Dataset excerpts

###

(** [signup(email, password)], lines 34-50. *)
Definition signup_m (email password : string) : M unit string :=
  try_except
    (res <- requests_post FB_SIGNUP (auth_data email password) ;;
     raise_for_status res ;;;
     user <- res_json res ;;
     lid <- getitem user (KStr "localId") ;;
     d <- document lid ;;
     now <- utcnow ;;
     users_set d (mkUser (JStr email) now None) ;;;
     ret signup_ok_msg)
    (fun _ => ret signup_err_msg).

Definition signup (email password : string) (w : World) : Result string * World :=
  let '(r, w', _) := run (signup_m email password) w tt in (r, w').

(** [login(email, password, session)], lines 54-73: the session dict is
    mutated in place and returned on both paths. *)
Definition login_m (email password : string) : M Session (string * Session) :=
  try_except
    (res <- requests_post FB_SIGNIN (auth_data email password) ;;
     raise_for_status res ;;;
     user <- res_json res ;;
     modify_local (fun '(mkSession _ u e) => mkSession true u e) ;;;
     lid <- getitem user (KStr "localId") ;;
     modify_local (fun '(mkSession li _ e) => mkSession li lid e) ;;;
     em <- getitem user (KStr "email") ;;
     modify_local (fun '(mkSession li u _) => mkSession li u em) ;;;
     lid' <- getitem user (KStr "localId") ;;
     d <- document lid' ;;
     now <- utcnow ;;
     users_update_last_login d now ;;;
     s <- get_local ;;
     ret (login_ok_msg, s))
    (fun _ => s <- get_local ;; ret (login_err_msg, s)).

Definition login (email password : string) (session : Session) (w : World)
  : Result (string * Session) * World :=
  let '(r, w', _) := run (login_m email password) w session in (r, w').

(** [save_message(uid, role, text)], lines 77-82. *)
Definition save_message {L} (u : Json) (r : string) (t : Json) : M L unit :=
  d <- document u ;;
  now <- utcnow ;;
  messages_add d (mkMsg r t now).

(** One line of the rendered history, line 97; [strftime] is
    [.strftime("%Y-%m-%d %H:%M:%S")]. *)
Definition render_msg (strftime : time -> string) (m : ChatMsg) : string :=
  "**[" ++ role m ++ "]** (" ++ strftime (msg_time m) ++ ") → " ++ py_str (text m)
  ++ nl ++ nl.

(** [load_history(session)], lines 86-99. *)
Definition load_history_m (strftime : time -> string) (session : Session)
  : M unit string :=
  if negb (logged_in session) then ret history_login_msg
  else
    d <- document (uid session) ;;
    docs <- messages_ordered d ;;
    ret (fold_left (fun acc m => acc ++ render_msg strftime m) docs history_header).

Definition load_history (strftime : time -> string) (session : Session) (w : World)
  : Result string * World :=
  let '(r, w', _) := run (load_history_m strftime session) w tt in (r, w').

Definition completion_request (message : string) : Json :=
  JObj [("model", JStr "mistral-small-latest");
        ("messages", JArr [JObj [("role", JStr "user"); ("content", JStr message)]])].

(** [mistral_chat(message, history, session)], lines 103-131: [history] is
    the list mutated in place. *)
Definition mistral_chat_m (message : string) (session : Session)
  : M (list Entry) (list Entry * list Entry) :=
  try_except
    (response <- requests_post MISTRAL_CHAT (completion_request message) ;;
     raise_for_status response ;;;
     j <- res_json response ;;
     c <- getitem j (KStr "choices") ;;
     c0 <- getitem c (KInt 0) ;;
     m <- getitem c0 (KStr "message") ;;
     reply <- getitem m (KStr "content") ;;
     modify_local (fun h => app h [("You: " ++ message, reply)]) ;;;
     save_message (uid session) "user" (JStr message) ;;;
     save_message (uid session) "bot" reply ;;;
     h <- get_local ;;
     ret (h, h))
    (fun e =>
       modify_local (fun h => app h [("System", JStr ("❌ Chat Error: " ++ exn_str e))]) ;;;
       h <- get_local ;;
       ret (h, h)).

Definition mistral_chat (message : string) (history : list Entry) (session : Session)
  (w : World) : Result (list Entry * list Entry) * World :=
  if negb (logged_in session) then
    (Ok (history, [("System", JStr chat_login_msg)]), w)
  else
    let '(r, w', _) := run (mistral_chat_m message session) w history in (r, w').

(** [logout(session)], lines 135-139: the message, the reset session, an
    empty chat list and an empty string. *)
Definition logout (session : Session) : string * Session * list Entry * string :=
  (logout_msg, mkSession false JNull JNull, [], "").

(** ** The Gradio app of [create_app], lines 157-210 *)

(** A [gr.State] holding the chat history: [mistral_chat] stores lists in it,
    while [logout]'s fourth result, the empty string [""], is also stored
    there. *)
Inductive HistVal := HList (l : list Entry) | HStr (s : string).

(** Lines 109-120 of [mistral_chat]: the completion request and the
    extraction of the reply, before the history is touched. *)
Definition completion_call (message : string) : M unit Json :=
  response <- requests_post MISTRAL_CHAT (completion_request message) ;;
  raise_for_status response ;;;
  j <- res_json response ;;
  c <- getitem j (KStr "choices") ;;
  c0 <- getitem c (KInt 0) ;;
  m <- getitem c0 (KStr "message") ;;
  getitem m (KStr "content").

(** [mistral_chat] called with a [str] as [history]: the gate returns as
    usual; past it, [history.append] raises [AttributeError] (in the [try]
    after a reply, or at once in the [except] branch), and the [except]
    branch's own [history.append] raises again, so the call ends with an
    exception ([None]) after the completion request was made. *)
Definition mistral_chat_str (message history : string) (session : Session) (w : World)
  : option (HistVal * HistVal) * World :=
  if negb (logged_in session) then
    (Some (HStr history, HList [("System", JStr chat_login_msg)]), w)
  else
    let '(_, w', _) := run (completion_call message) w tt in (None, w').

(** The components the callbacks read and write: the two [gr.State]s, the
    chatbot, the four Markdown outputs, and the outside world. *)
Record App := mkApp {
  a_session : Session;
  a_chat_history : HistVal;
  a_chatbot : HistVal;
  a_s_msg : string;
  a_l_msg : string;
  a_logout_msg : string;
  a_history_display : string;
  a_world : World }.

(** The app as [create_app] builds it (line 160-161). *)
Definition app0 (w : World) : App :=
  mkApp session0 (HList []) (HList []) "" "" "" "" w.

(** The buttons: "Create Account", "Login", "Send", "Logout" and
    "Load Chat History". *)
Inductive UiEvent :=
| ClickSignup (e p : string)
| ClickLogin (e p : string)
| ClickSend (m : string)
| ClickLogout
| ClickLoadHistory.

(** One click: the callback runs on the inputs of its [.click] wiring and
    its results are written to the listed outputs; a callback that raises
    writes no output (its effects on the world remain). *)
Definition app_step (strftime : time -> string) (a : App) (ev : UiEvent) : App :=
  let '(mkApp se ch cb sm lm om hd w) := a in
  match ev with
  | ClickSignup e p =>
      match signup e p w with
      | (Ok m, w') => mkApp se ch cb m lm om hd w'
      | (Raise _, w') => mkApp se ch cb sm lm om hd w'
      end
  | ClickLogin e p =>
      match login e p se w with
      | (Ok (m, se'), w') => mkApp se' ch cb sm m om hd w'
      | (Raise _, w') => mkApp se ch cb sm lm om hd w'
      end
  | ClickSend m =>
      match ch with
      | HList h =>
          match mistral_chat m h se w with
          | (Ok (o1, o2), w') => mkApp se (HList o2) (HList o1) sm lm om hd w'
          | (Raise _, w') => mkApp se ch cb sm lm om hd w'
          end
      | HStr h =>
          match mistral_chat_str m h se w with
          | (Some (o1, o2), w') => mkApp se o2 o1 sm lm om hd w'
          | (None, w') => mkApp se ch cb sm lm om hd w'
          end
      end
  | ClickLogout =>
      let '(m, se', o3, o4) := logout se in
      mkApp se' (HStr o4) (HList o3) sm lm m hd w
  | ClickLoadHistory =>
      match load_history strftime se w with
      | (Ok t, w') => mkApp se ch cb sm lm om t w'
      | (Raise _, w') => mkApp se ch cb sm lm om hd w'
      end
  end.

###

Task requirements:
Exact duplication is required for the lines above, from the line that contains "(** ** The Gradio" to the line that contains "mkApp session0 (HList", inclusive; omit all others.

Result of this exercise:
(** ** The Gradio app of [create_app], lines 157-210 *)

(** A [gr.State] holding the chat history: [mistral_chat] stores lists in it,
    while [logout]'s fourth result, the empty string [""], is also stored
    there. *)
Inductive HistVal := HList (l : list Entry) | HStr (s : string).

(** Lines 109-120 of [mistral_chat]: the completion request and the
    extraction of the reply, before the history is touched. *)
Definition completion_call (message : string) : M unit Json :=
  response <- requests_post MISTRAL_CHAT (completion_request message) ;;
  raise_for_status response ;;;
  j <- res_json response ;;
  c <- getitem j (KStr "choices") ;;
  c0 <- getitem c (KInt 0) ;;
  m <- getitem c0 (KStr "message") ;;
  getitem m (KStr "content").

(** [mistral_chat] called with a [str] as [history]: the gate returns as
    usual; past it, [history.append] raises [AttributeError] (in the [try]
    after a reply, or at once in the [except] branch), and the [except]
    branch's own [history.append] raises again, so the call ends with an
    exception ([None]) after the completion request was made. *)
Definition mistral_chat_str (message history : string) (session : Session) (w : World)
  : option (HistVal * HistVal) * World :=
  if negb (logged_in session) then
    (Some (HStr history, HList [("System", JStr chat_login_msg)]), w)
  else
    let '(_, w', _) := run (completion_call message) w tt in (None, w').

(** The components the callbacks read and write: the two [gr.State]s, the
    chatbot, the four Markdown outputs, and the outside world. *)
Record App := mkApp {
  a_session : Session;
  a_chat_history : HistVal;
  a_chatbot : HistVal;
  a_s_msg : string;
  a_l_msg : string;
  a_logout_msg : string;
  a_history_display : string;
  a_world : World }.

(** The app as [create_app] builds it (line 160-161). *)
Definition app0 (w : World) : App :=
  mkApp session0 (HList []) (HList []) "" "" "" "" w.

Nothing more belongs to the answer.